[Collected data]
Start of Block

(** ** Ellipses *)

(** X11. An ellipse is the closed polygon of the points the ellipse helper
    returns. When the helper returns at least one point, [strokeEllipse]
    and [fillEllipse] (and the shape forms on the same ellipse) append
    BEGIN_PATH, MOVE_TO the first point, a LINE_TO for every further point,
    a closing LINE_TO back to the first point and STROKE_PATH or FILL_PATH:
    three instructions more than there are points. The helper is asked for
    32 points when the smoothness is left out. *)
Theorem ellipse_is_closed_polygon {env : Collaborators}
    (x y width height : float) (smoothness : option float)
    (first : Point.t) (rest : list Point.t) (g : Graphics) :
  getPoints (Ellipse.mk x y width height) (default 32%float smoothness)
    = first :: rest ->
  strokeEllipse x y width height smoothness g
    = Normal (push (flatten (point_path first rest true iSTROKE_PATH)) g)
  /\ fillEllipse x y width height smoothness g
    = Normal (push (flatten (point_path first rest true iFILL_PATH)) g)
  /\ strokeEllipseShape (Ellipse.mk x y width height) smoothness g
    = strokeEllipse x y width height smoothness g
  /\ fillEllipseShape (Ellipse.mk x y width height) smoothness g
    = fillEllipse x y width height smoothness g
  /\ length (point_path first rest true iSTROKE_PATH)
    = length (first :: rest) + 3.
Proof.
  intros Hpoints.
  assert (Hpath :
    pointPath (first :: rest) (Some true) None g
    = Normal
        (push
           (flatten
              ([iBEGIN_PATH; iMOVE_TO (Point.x first) (Point.y first)]
               ++ map line_to_point rest ++ [line_to_point first])) g)).
  { rewrite (pointPath_in_bounds first rest (Some true) None g)
      by apply Z.le_refl.
    simpl default. unfold iterations.
    rewrite take_ge by (simpl length; lia). done. }
  unfold strokeEllipse, fillEllipse, strokeEllipseShape, fillEllipseShape.
  cbv zeta. rewrite Hpoints.
  rewrite strokePoints_pointPath, fillPoints_pointPath, Hpath.
  simpl and_then. unfold strokePath, fillPath, point_path.
  rewrite !push_push.
  split; [|split; [|split; [done|split; [done|]]]].
  - change [VCmd STROKE_PATH] with (flatten [iSTROKE_PATH]).
    rewrite <- flatten_app. do 3 f_equal. simpl. by rewrite <- app_assoc.
  - change [VCmd FILL_PATH] with (flatten [iFILL_PATH]).
    rewrite <- flatten_app. do 3 f_equal. simpl. by rewrite <- app_assoc.
  - simpl. rewrite length_app, length_map. simpl. lia.
Qed.

Lemma ellipse_is_closed_polygon_witness :
  getPoints (Collaborators := sampling [p0; p1; p2])
    (Ellipse.mk 0 0 20 10) (default 32%float None) = [p0; p1; p2]
  /\ strokeEllipse (env := sampling [p0; p1; p2]) 0 0 20 10 None plain
     = Normal (push (flatten (point_path p0 [p1; p2] true iSTROKE_PATH)) plain).
Proof.
  split; [reflexivity|].
  exact (proj1 (ellipse_is_closed_polygon (env := sampling [p0; p1; p2])
                  0 0 20 10 None p0 [p1; p2] plain eq_refl)).
Defined.

(** X12. An ellipse without points. When the ellipse helper returns no
    point, the four ellipse calls throw the TypeError of reading the first
    point, with BEGIN_PATH already appended. *)
Theorem ellipse_without_points {env : Collaborators}
    (x y width height : float) (smoothness : option float) (g : Graphics) :
  getPoints (Ellipse.mk x y width height) (default 32%float smoothness) = [] ->
  strokeEllipse x y width height smoothness g
    = Throw (TypeError "x") (push (flatten [iBEGIN_PATH]) g)
  /\ fillEllipse x y width height smoothness g
    = Throw (TypeError "x") (push (flatten [iBEGIN_PATH]) g)
  /\ strokeEllipseShape (Ellipse.mk x y width height) smoothness g
    = Throw (TypeError "x") (push (flatten [iBEGIN_PATH]) g)
  /\ fillEllipseShape (Ellipse.mk x y width height) smoothness g
    = Throw (TypeError "x") (push (flatten [iBEGIN_PATH]) g).
Proof.
  intros Hpoints.
  unfold strokeEllipse, fillEllipse, strokeEllipseShape, fillEllipseShape.
  cbv zeta. by rewrite Hpoints.
Qed.

Lemma ellipse_without_points_witness :
  getPoints (Collaborators := sampling [])
    (Ellipse.mk 0 0 20 10) (default 32%float (Some 0%float)) = []
  /\ fillEllipse (env := sampling []) 0 0 20 10 (Some 0%float) plain
     = Throw (TypeError "x") (push (flatten [iBEGIN_PATH]) plain).
Proof.
  split; [reflexivity|].
  exact (proj1 (proj2 (ellipse_without_points (env := sampling [])
                         0 0 20 10 (Some 0%float) plain eq_refl))).
Defined.

(** ** Captures, once more *)

Lemma TargetCamera_capture {env : Collaborators} (g : Graphics)
    (texture : option (string * Texture)) (ctx : option nat) (w : World) :
  TargetCamera (capture g texture ctx w) = TargetCamera w.
Proof.
  unfold capture. destruct ctx as [canvas|]; [|done]. simpl.
  destruct (renderer_gl w); [|done].
  destruct texture as [[k t]|]; [|done].
  by destruct (alter _ canvas (canvases w) !! canvas).
Qed.

Lemma TargetCamera_resolve_target {env : Collaborators} (key : TextureKey)
    (width height : float) (w w' : World)
    (texture : option (string * Texture)) (ctx : option nat) :
  resolve_target key width height w = inr (texture, ctx, w') ->
  TargetCamera w' = TargetCamera w.
Proof.
  unfold resolve_target, createCanvas.
  destruct key as [k|canvas|]; [|by intros [= _ _ <-]..].
  destruct (textures w !! k) as [t|]; [by intros [= _ _ <-]|].
  destruct (CanvasPool_create width height) as [[canvas px]|];
    [by intros [= _ _ <-] | done].
Qed.

(** X13. Every capture points the shared camera at the drawable. After
    [generateTexture], completed or aborted, the capture camera has the
    viewport (0, 0, width, height), the sizes defaulting to those of the
    game configuration, and is scrolled to the position of the drawable. *)
Theorem generateTexture_sets_camera {env : Collaborators} (key : TextureKey)
    (width height : option float) (w : World) (g : Graphics) :
  TargetCamera (state_of (generateTexture key width height (w, g))).1
  = mkCamera 0 0 (default (config_width w) width)
      (default (config_height w) height) (x g) (y g).
Proof.
  unfold generateTexture.
  destruct (resolve_target key _ _ _) as [e|[[texture ctx] w']] eqn:Hr;
    cbn [state_of fst]; [done|].
  by rewrite TargetCamera_capture, (TargetCamera_resolve_target _ _ _ _ _ _ _ Hr).
Qed.

(** X14. A capture with nothing to draw to is silent. When the key is
    neither a string nor a canvas, or is the name of a registered texture
    whose source image is not a canvas, [generateTexture] completes without
    rendering: the registry and every canvas are as before, and only the
    capture camera has changed. *)
Theorem generateTexture_without_context {env : Collaborators}
    (key : TextureKey) (width height : option float) (w : World)
    (g : Graphics) :
  key = KeyOther
  \/ (exists (k : string) (t : Texture),
        key = KeyString k /\ textures w !! k = Some t
        /\ sourceImage t = HTMLImageElement) ->
  generateTexture key width height (w, g)
  = Normal
      (set_TargetCamera
         (mkCamera 0 0 (default (config_width w) width)
            (default (config_height w) height) (x g) (y g)) w,
       g).
Proof.
  intros [-> | (k & t & -> & Hk & Hsrc)].
  - reflexivity.
  - unfold generateTexture, resolve_target. simpl. by rewrite Hk, Hsrc.
Qed.

Lemma generateTexture_without_context_witness :
  (KeyString "photo" = KeyOther
   \/ exists (k : string) (t : @Texture recording),
        KeyString "photo" = KeyString k /\ textures gl_world !! k = Some t
        /\ sourceImage t = HTMLImageElement)
  /\ generateTexture (KeyString "photo") None (Some 64%float) (gl_world, styled)
     = Normal (set_TargetCamera (mkCamera 0 0 800 64 0 0) gl_world, styled).
Proof.
  assert (H : KeyString "photo" = KeyOther
              \/ exists (k : string) (t : @Texture recording),
                   KeyString "photo" = KeyString k
                   /\ textures gl_world !! k = Some t
                   /\ sourceImage t = HTMLImageElement).
  { right. exists "photo", (mkTexture HTMLImageElement None).
    split; [reflexivity|]. split; reflexivity. }
  split; [exact H|].
  exact (generateTexture_without_context (env := recording)
           (KeyString "photo") None (Some 64%float) gl_world styled H).
Defined.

End of Block

EXERCISE DETAILS: Each line above that contains the word "Collaborators" should be copied.

OUTPUT OF THE TASK:
Theorem ellipse_is_closed_polygon {env : Collaborators}
  getPoints (Collaborators := sampling [p0; p1; p2])
Theorem ellipse_without_points {env : Collaborators}
  getPoints (Collaborators := sampling [])
Lemma TargetCamera_capture {env : Collaborators} (g : Graphics)
Lemma TargetCamera_resolve_target {env : Collaborators} (key : TextureKey)
Theorem generateTexture_sets_camera {env : Collaborators} (key : TextureKey)
Theorem generateTexture_without_context {env : Collaborators}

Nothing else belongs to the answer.